A very disconcerting dream, and similar to others I have had over the years. Letting go of control has always been hard for me, as I expect it is for most people. I have been thinking about that lately, about that moment when life changes irrevocably and the mind, in that brief moment of change, actually believes “it” isn’t happening and “it”, whatever “it” is, can be changed or thwarted or stopped. “This can’t be happening.”
We have lived through so much of those kinds of moments in the last years, and Covid only exacerbates that feeling of helplessness, of the hammer raised above the head, waiting to fall. It is a difficult place to find comfort and ease, and yet, I find that in so many ways, we have.
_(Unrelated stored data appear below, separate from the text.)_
(** The breaker after an outcome was applied to its current object [st]. *)
Definition recordSuccess (st : State) (cb : CircuitBreaker) : CircuitBreaker :=
  successCounter_Inc (set_heap (<[state cb := incSuccess st]> (heap cb)) cb).

Definition recordFailure (st : State) (cb : CircuitBreaker) : CircuitBreaker :=
  fastFailCounter_Inc (set_heap (<[state cb := incFailure st]> (heap cb)) cb).

(** ** Concrete breakers and calls used in the examples *)

Definition seconds (n : Z) : time.Duration := n * time.Second.

Definition demoSettings : Settings :=
  mkSettings 50 10 (seconds 10) (seconds 30) 3.

(** A breaker created at time 0. *)
Definition demoBreaker : CircuitBreaker := NewCircuitBreaker 0 "pd" demoSettings.

(** A breaker whose initial window object has been superseded by [st]. *)
Definition breakerIn (cfg : Settings) (st : State) : CircuitBreaker :=
  mkCircuitBreaker cfg "pd" [newStateValue cfg 0 StateClosed; st] 1%nat 0 0 0.

(** Wrapped functions over a world that counts their invocations. *)
Definition returning {R} (r : R) (err : option error) (open : Overloading)
  : Call nat R :=
  λ σ, (Ret (r, err, open), mkMachine (breaker σ) (S (world σ))).

Definition panicking {R} (v : string) : Call nat R :=
  λ σ, (Panic (CallerPanic v), mkMachine (breaker σ) (S (world σ))).

Definition program (cb : CircuitBreaker) : Machine nat := mkMachine cb 0%nat.

(** ** The metric label *)

(** [replacer = strings.NewReplacer(" ", "_", "-", "_")]: every old string is
    one byte long, so Go builds a byte-to-byte table and [Replace] maps each
    byte of its argument through it. *)
Definition replacer_byte (c : Ascii.ascii) : Ascii.ascii :=
  if Ascii.eqb c " " then "_"%char
  else if Ascii.eqb c "-" then "_"%char
  else c.
(** * The LightStep span recorder ([recorder.go]), as a shallow embedding.

    The recorder buffers finished spans, encodes them into the thrift wire
    records and ships them to a collector.  Every method of [Recorder] takes
    the recorder's lock, so each critical section is one atomic function on
    the recorder's state; [Flush] has two critical sections with the RPC in
    between, and is modelled as such. *)

From Stdlib Require Import ZArith String Ascii List Lia.
From stdpp Require Import base option list gmap strings pretty.

Local Open Scope Z_scope.

(** ** Go's primitives *)

Module Go.

(** A signed 64-bit integer is a [Z] kept in range by [wrap64]. *)
Definition minInt64 : Z := - 2 ^ 63.
Definition maxInt64 : Z := 2 ^ 63 - 1.

Definition wrap64 (z : Z) : Z := (z + 2 ^ 63) mod 2 ^ 64 - 2 ^ 63.

Definition isInt64 (z : Z) : Prop := minInt64 <= z <= maxInt64.

(** [a / b] on integers truncates towards zero. *)
Definition div (a b : Z) : Z := Z.quot a b.

(** [len(s)] of a string: its number of bytes. *)
Definition len (s : string) : Z := Z.of_nat (String.length s).

(** [s[:hi]]: the first [hi] bytes; out of range it panics ([None]). *)
Definition slicePrefix (s : string) (hi : Z) : option string :=
  if bool_decide (0 <= hi <= len s) then Some (substring 0 (Z.to_nat hi) s)
  else None.

(** [strings.HasPrefix(s, prefix)]: whether [s] begins with [prefix]. *)
Definition HasPrefix (s prefix : string) : bool := String.prefix prefix s.

(** [time.Time] as nanoseconds since the Unix epoch, [time.Duration] as a
    64-bit count of nanoseconds. *)
Definition Time : Type := Z.
Definition Duration : Type := Z.

Definition Millisecond : Duration := 1000000.

(** The zero [time.Time]: January 1, year 1, 00:00:00 UTC. *)
Definition zeroTime : Time := -62135596800 * 1000000000.

Definition Add (t : Time) (d : Duration) : Time := t + d.

(** [t.Sub(u)] saturates at the largest and smallest [Duration]. *)
Definition Sub (t u : Time) : Duration :=
  if t - u <? minInt64 then minInt64
  else if maxInt64 <? t - u then maxInt64
  else t - u.

(** [t.UnixNano()] is computed in [int64] arithmetic. *)
Definition UnixNano (t : Time) : Z := wrap64 t.

End Go.

(** ** The spans handed over by the tracer *)

(** A tag value is an [interface{}]; the model keeps the printable scalars,
    and [Sprint] is [fmt.Sprint] on them. *)
Inductive TagValue : Type :=
  | VString (s : string)
  | VInt (n : Z)
  | VBool (b : bool).
(** * A shallow embedding of the CHIP-8 interpreter core (Chip8.h, Chip8.cpp)

    The class [Chip8] becomes a record of its data members, each opcode
    handler a function on that record.  Fixed-width unsigned integers are
    integers in [Z] with their wrap-around written out; the C arrays are lists
    read and updated by index.  A handler whose array index depends on run-time
    data returns an [outcome]: either the next state, or the first access the
    source performs outside an array (undefined behaviour in C++; the program
    itself signals nothing). *)

From Stdlib Require Import ZArith List Lia Bool.
From Stdlib Require Import Strings.Byte.
From stdpp Require Import base numbers list.

Local Open Scope Z_scope.

(** ** Machine integers *)

Definition u8 (z : Z) : Z := z mod 256.
Definition u16 (z : Z) : Z := z mod 65536.

(** ** Outcome of a handler *)

Inductive array : Set := Memory | Stack | Video.

Inductive outcome (A : Type) : Type :=
| Ok (a : A)
| OutOfBounds (arr : array) (i : Z).

Arguments Ok {A} a.
Arguments OutOfBounds {A} arr i.

Definition bind {A B : Type} (m : outcome A) (k : A -> outcome B) : outcome B :=
  match m with
  | Ok a => k a
  | OutOfBounds arr i => OutOfBounds arr i
  end.

Notation "'do' x <- m ; k" := (bind m (fun x => k))
  (at level 10, x name, m at level 100, k at level 200).

(** ** The machine state (data members of class Chip8, Chip8.h) *)

Record Chip8 : Type := mkChip8 {
  registers : list Z;   (* uint8_t registers[16] *)
  memory : list Z;      (* uint8_t memory[4096] *)
  index : Z;            (* uint16_t *)
  pc : Z;               (* uint16_t *)
  stack : list Z;       (* uint16_t stack[16] *)
  sp : Z;               (* uint8_t *)
  delayTimer : Z;       (* uint8_t *)
  soundTimer : Z;       (* uint8_t *)
  keypad : list Z;      (* uint8_t keypad[16] *)
  video : list Z;       (* uint32_t video[64*32] *)
  opcode : Z            (* uint16_t *)
}.

Definition START_ADDRESS : Z := 0x200.
Definition FONTSET_START_ADDRESS : Z := 0x50.

(** Modelled from the spec: the constants VIDEO_WIDTH and VIDEO_HEIGHT are
    used by OP_Dxyn but declared nowhere in the source (the header sizes the
    buffer as [64*32]); the spec gives the display as a 64x32 grid. *)
Definition VIDEO_WIDTH : Z := 64.
Definition VIDEO_HEIGHT : Z := 32.

Definition set_registers (s : Chip8) (r : list Z) : Chip8 :=
  mkChip8 r (memory s) (index s) (pc s) (stack s) (sp s)
          (delayTimer s) (soundTimer s) (keypad s) (video s) (opcode s).

Definition set_memory (s : Chip8) (m : list Z) : Chip8 :=
  mkChip8 (registers s) m (index s) (pc s) (stack s) (sp s)
          (delayTimer s) (soundTimer s) (keypad s) (video s) (opcode s).

Definition set_pc (s : Chip8) (p : Z) : Chip8 :=
  mkChip8 (registers s) (memory s) (index s) p (stack s) (sp s)
          (delayTimer s) (soundTimer s) (keypad s) (video s) (opcode s).

Definition set_stack (s : Chip8) (st : list Z) : Chip8 :=
  mkChip8 (registers s) (memory s) (index s) (pc s) st (sp s)
          (delayTimer s) (soundTimer s) (keypad s) (video s) (opcode s).

Definition set_sp (s : Chip8) (p : Z) : Chip8 :=
  mkChip8 (registers s) (memory s) (index s) (pc s) (stack s) p
          (delayTimer s) (soundTimer s) (keypad s) (video s) (opcode s).

Definition set_video (s : Chip8) (v : list Z) : Chip8 :=
  mkChip8 (registers s) (memory s) (index s) (pc s) (stack s) (sp s)
          (delayTimer s) (soundTimer s) (keypad s) v (opcode s).

Definition set_index (s : Chip8) (i : Z) : Chip8 :=
  mkChip8 (registers s) (memory s) i (pc s) (stack s) (sp s)
          (delayTimer s) (soundTimer s) (keypad s) (video s) (opcode s).

Definition set_keypad (s : Chip8) (k : list Z) : Chip8 :=
  mkChip8 (registers s) (memory s) (index s) (pc s) (stack s) (sp s)
          (delayTimer s) (soundTimer s) k (video s) (opcode s).

Definition set_opcode (s : Chip8) (o : Z) : Chip8 :=
  mkChip8 (registers s) (memory s) (index s) (pc s) (stack s) (sp s)
          (delayTimer s) (soundTimer s) (keypad s) (video s) o.

(** ** Array accesses *)

Definition in_bounds (l : list Z) (i : Z) : bool :=
  (0 <=? i) && (i <? Z.of_nat (length l)).

(** [registers[i]] and [keypad[i]] with [i] a nibble of the instruction word
    or a literal below 16: always inside the 16-entry arrays. *)
Definition reg (s : Chip8) (i : Z) : Z := registers s !!! Z.to_nat i.

Definition set_reg (s : Chip8) (i v : Z) : Chip8 :=
  set_registers s (<[Z.to_nat i := v]> (registers s)).

Definition key (s : Chip8) (i : Z) : Z := keypad s !!! Z.to_nat i.

(** Accesses whose index comes from run-time data. *)
Definition read (arr : array) (l : list Z) (i : Z) : outcome Z :=
  if in_bounds l i then Ok (l !!! Z.to_nat i) else OutOfBounds arr i.

Definition write_memory (s : Chip8) (i v : Z) : outcome Chip8 :=
  if in_bounds (memory s) i
  then Ok (set_memory s (<[Z.to_nat i := v]> (memory s)))
  else OutOfBounds Memory i.

Definition write_stack (s : Chip8) (i v : Z) : outcome Chip8 :=
  if in_bounds (stack s) i
  then Ok (set_stack s (<[Z.to_nat i := v]> (stack s)))
  else OutOfBounds Stack i.

Definition write_video (s : Chip8) (i v : Z) : outcome Chip8 :=
  if in_bounds (video s) i
  then Ok (set_video s (<[Z.to_nat i := v]> (video s)))
  else OutOfBounds Video i.

(** ** Well-formed states: array sizes and integer widths of the header *)

Definition all_below (bound : Z) (l : list Z) : bool :=
  forallb (fun v => (0 <=? v) && (v <? bound)) l.

Definition wfb (s : Chip8) : bool :=
  (length (registers s) =? 16)%nat && all_below 256 (registers s) &&
  (length (memory s) =? 4096)%nat && all_below 256 (memory s) &&
  (length (stack s) =? 16)%nat && all_below 65536 (stack s) &&
  (length (keypad s) =? 16)%nat && all_below 256 (keypad s) &&
  (length (video s) =? 2048)%nat && all_below 4294967296 (video s) &&
  all_below 65536 [index s; pc s; opcode s] &&
  all_below 256 [sp s; delayTimer s; soundTimer s].

Definition wf (s : Chip8) : Prop := wfb s = true.

(** ** Operand fields of the instruction word *)

Definition opVx (s : Chip8) : Z := Z.shiftr (Z.land (opcode s) 0x0F00) 8.
Definition opVy (s : Chip8) : Z := Z.shiftr (Z.land (opcode s) 0x00F0) 4.
Definition opAddress (s : Chip8) : Z := Z.land (opcode s) 0x0FFF.

(** ** Opcode handlers (Chip8.cpp) *)

(** OP_00EE: [--sp; pc = stack[sp];] *)
Definition OP_00EE (s : Chip8) : outcome Chip8 :=
  let s1 := set_sp s (u8 (sp s - 1)) in
  do v <- read Stack (stack s1) (sp s1);
  Ok (set_pc s1 v).

(** OP_2nnn: [stack[sp] = pc; ++sp; pc = address;] *)
Definition OP_2nnn (s : Chip8) : outcome Chip8 :=
  let address := opAddress s in
  do s1 <- write_stack s (sp s) (pc s);
  let s2 := set_sp s1 (u8 (sp s1 + 1)) in
  Ok (set_pc s2 address).

(** OP_3xkk: [byte = opcode & 0x00FFu; if (registers[Vx] == byte) pc += 2;] *)
Definition OP_3xkk (s : Chip8) : Chip8 :=
  let Vx := opVx s in
  let byte := u8 (Z.land (opcode s) 0x00FF) in
  if reg s Vx =? byte then set_pc s (u16 (pc s + 2)) else s.

(** OP_4xkk: [byte = opcode & 0x00Fu; if (registers[Vx] != byte) pc += 2;] *)
Definition OP_4xkk (s : Chip8) : Chip8 :=
  let Vx := opVx s in
  let byte := u8 (Z.land (opcode s) 0x00F) in
  if negb (reg s Vx =? byte) then set_pc s (u16 (pc s + 2)) else s.

(** OP_8xy4.  Line 188 of Chip8.cpp reads
    [uint16_t sum - registers[Vx] + registers[Vy];], which is not a
    declaration; it is read as the initialisation [sum = ...] that the
    following lines rely on. *)
Definition OP_8xy4 (s : Chip8) : Chip8 :=
  let Vx := opVx s in
  let Vy := opVy s in
  let sum := u16 (reg s Vx + reg s Vy) in
  let s1 := if 255 <? sum then set_reg s 0xF 1 else set_reg s 0xF 0 in
  set_reg s1 Vx (u8 (Z.land sum 0xFF)).

(** OP_8xy5: the flag is stored first, then [registers[Vx] -= registers[Vy]]
    reads both operands from the updated register file. *)
Definition OP_8xy5 (s : Chip8) : Chip8 :=
  let Vx := opVx s in
  let Vy := opVy s in
  let s1 := if reg s Vy <? reg s Vx then set_reg s 0xF 1 else set_reg s 0xF 0 in
  set_reg s1 Vx (u8 (reg s1 Vx - reg s1 Vy)).

(** A counted [for] loop: [for (i = start; ...; ++i) body] run [count] times. *)
Fixpoint for_range {St : Type} (i : Z) (count : nat)
    (body : Z -> St -> outcome St) (s : St) : outcome St :=
  match count with
  | O => Ok s
  | S n => do s1 <- body i s; for_range (i + 1) n body s1
  end.

(** One iteration of the inner loop of OP_Dxyn.  Line 324 of Chip8.cpp writes
    [xPod + col]; no such name is declared and it is read as [xPos].  The
    address of the cell is formed for every bit; the cell is read and written
    for an on bit only. *)
Definition draw_pixel (spriteByte xPos yPos row col : Z) (s : Chip8)
    : outcome Chip8 :=
  let spritePixel := u8 (Z.land spriteByte (Z.shiftr 0x80 col)) in
  let cell := (yPos + row) * VIDEO_WIDTH + (xPos + col) in
  if spritePixel =? 0 then Ok s
  else
    do px <- read Video (video s) cell;
    let s1 := if px =? 0xFFFFFFFF then set_reg s 0xF 1 else s in
    write_video s1 cell (Z.lxor px 0xFFFFFFFF).

Definition draw_row (xPos yPos row : Z) (s : Chip8) : outcome Chip8 :=
  do spriteByte <- read Memory (memory s) (index s + row);
  for_range 0 8 (draw_pixel spriteByte xPos yPos row) s.

(** OP_Dxyn *)
Definition OP_Dxyn (s : Chip8) : outcome Chip8 :=
  let Vx := opVx s in
  let Vy := opVy s in
  let height := u8 (Z.land (opcode s) 0x000F) in
  let xPos := u8 (reg s Vx mod VIDEO_WIDTH) in
  let yPos := u8 (reg s Vy mod VIDEO_HEIGHT) in
  let s0 := set_reg s 0xF 0 in
  for_range 0 (Z.to_nat height) (draw_row xPos yPos) s0.

(** The test [if (keypad[k])]. *)
Definition pressed (s : Chip8) (k : Z) : bool := negb (key s k =? 0).

(** OP_Fx0A: the chain [if (keypad[0]) ... else if (keypad[15]) ... else pc -= 2]. *)
Definition OP_Fx0A (s : Chip8) : Chip8 :=
  let Vx := opVx s in
  if pressed s 0 then set_reg s Vx 0
  else if pressed s 1 then set_reg s Vx 1
  else if pressed s 2 then set_reg s Vx 2
  else if pressed s 3 then set_reg s Vx 3
  else if pressed s 4 then set_reg s Vx 4
  else if pressed s 5 then set_reg s Vx 5
  else if pressed s 6 then set_reg s Vx 6
  else if pressed s 7 then set_reg s Vx 7
  else if pressed s 8 then set_reg s Vx 8
  else if pressed s 9 then set_reg s Vx 9
  else if pressed s 10 then set_reg s Vx 10
  else if pressed s 11 then set_reg s Vx 11
  else if pressed s 12 then set_reg s Vx 12
  else if pressed s 13 then set_reg s Vx 13
  else if pressed s 14 then set_reg s Vx 14
  else if pressed s 15 then set_reg s Vx 15
  else set_pc s (u16 (pc s - 2)).

(** OP_Fx33 *)
Definition OP_Fx33 (s : Chip8) : outcome Chip8 :=
  let Vx := opVx s in
  let value := reg s Vx in
  do s1 <- write_memory s (index s + 2) (u8 (value mod 10));
  let value1 := u8 (value / 10) in
  do s2 <- write_memory s1 (index s1 + 1) (u8 (value1 mod 10));
  let value2 := u8 (value1 / 10) in
  write_memory s2 (index s2) (u8 (value2 mod 10)).

(** OP_Fx55: [for (uint8_t i = 0; i <= Vx; ++i) memory[index + i] = registers[i];] *)
Definition OP_Fx55 (s : Chip8) : outcome Chip8 :=
  let Vx := opVx s in
  for_range 0 (Z.to_nat (Vx + 1))
    (fun i s1 => write_memory s1 (index s1 + i) (reg s1 i)) s.

(** OP_Fx65: [for (uint8_t i = 0; i <= Vx; ++i) registers[i] = memory[index + i];] *)
Definition OP_Fx65 (s : Chip8) : outcome Chip8 :=
  let Vx := opVx s in
  for_range 0 (Z.to_nat (Vx + 1))
    (fun i s1 => do v <- read Memory (memory s1) (index s1 + i);
                 Ok (set_reg s1 i v)) s.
What does this mean for us moving forward? I am not really sure, but it certainly makes us lighter on our feet, so to speak, and more maneuverable. But it also makes us edgy, anticipating the worst, and maybe more resistant to relaxing and giving ourselves to the moment.
Or...is that what it has actually taught us? Maybe we are finally facing the inescapable fact that control is truly an illusion and becoming more comfortable with it, finding our way forward in the moment while knowing that each step is a prayer rather than a plan.
And so I am told:
There is, of course, a plan for each life but it remains the property, so to speak, of the higher Self. Each individual’s plan is a framework and its secretive nature is by design. Knowing the plan ahead of time would eliminate the individual’s free will and ability to learn and grow with each choice.
One of the most important lessons of not knowing the plan ahead of time is the element of trust. Learning to trust that all not only will be well but is well every moment is one of the most difficult lessons each being must embrace. Attachment hinders the ability to trust, and humans abound in attachments. One must learn to love without limits and with open hands. In that way, the plan can evolve and flourish, and the soul to grow.